-- Opening Marker --
(** [heapq.heappop(heap)] *)
Definition heappop (h : list QItem) : Res QItem * list QItem :=
  match last h with
  | None => (Exc (mkPyError "IndexError" "index out of range"), h)
  | Some lastelt =>
      let h1 := removelast h in
      match h1 with
      | [] => (Ok lastelt, h1)
      | returnitem :: _ =>
          match siftup 0 (<[0 := lastelt]> h1) with
          | (Exc e, h2) => (Exc e, h2)
          | (Ok _, h2) => (Ok returnitem, h2)
          end
      end
  end.

(** [await self.task_queue.put(item)] on an unbounded queue: [_put] (the
    heap push), then [_unfinished_tasks += 1]. *)
Definition queue_put (item : QItem) : M unit :=
  fun s =>
    match heappush (task_queue s) item with
    | (Exc e, h) => (Exc e, set_task_queue h s)
    | (Ok _, h) =>
        (Ok tt, set_unfinished_tasks (S (unfinished_tasks s)) (set_task_queue h s))
    end.

(** [self.task_queue.get()] once the queue is non-empty ([get] waits while it
    is empty; [exec_step] below only runs on a non-empty queue). *)
Definition queue_get : M QItem :=
  fun s =>
    match heappop (task_queue s) with
    | (r, h) => (r, set_task_queue h s)
    end.

(** [self.task_queue.task_done()] *)
Definition task_done : M unit :=
  fun s =>
    match unfinished_tasks s with
    | O => (Exc (mkPyError "ValueError" "task_done() called too many times"), s)
    | S n => (Ok tt, set_unfinished_tasks n s)
    end.

(** [await self.event_emitter.emit(event)]: the event is appended to the
    emitter's queue (starting its processor task is not modelled). *)
Definition emit (e : Event) : M unit :=
  modify (fun s => set_events ((events s ++ [e])%list) s).

(** ** WorkflowManager (src/core/workflow.py) *)

Definition ValueError (msg : string) : PyError := mkPyError "ValueError" msg.

(** [WorkflowManager.validate_workflow] (the resource totals it computes
    are never used and cannot fail). *)
Definition validate_workflow (workflow_id : string) : M bool :=
  fun s =>
    match workflows s !! workflow_id with
    | None => (Exc (ValueError ("Workflow " ++ workflow_id ++ " not found")), s)
    | Some wf =>
        let task_ids : gset string := list_to_set (map task_id (tasks wf)) in
        (for_each (tasks wf) (fun t =>
           for_each (dependencies t) (fun dep_id =>
             if decide (dep_id ∈ task_ids) then ret tt
             else raise (ValueError ("Task " ++ task_id t ++
                                     " depends on non-existent task " ++ dep_id))))
         ;; ret true) s
    end.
-- Closing Marker --
Assigned task
The lines above from the one containing "Definition queue_put (item" through the one containing "match heappop (task_queue s) with" are to be set down exactly, and no others.

Written reply
Definition queue_put (item : QItem) : M unit :=
  fun s =>
    match heappush (task_queue s) item with
    | (Exc e, h) => (Exc e, set_task_queue h s)
    | (Ok _, h) =>
        (Ok tt, set_unfinished_tasks (S (unfinished_tasks s)) (set_task_queue h s))
    end.

(** [self.task_queue.get()] once the queue is non-empty ([get] waits while it
    is empty; [exec_step] below only runs on a non-empty queue). *)
Definition queue_get : M QItem :=
  fun s =>
    match heappop (task_queue s) with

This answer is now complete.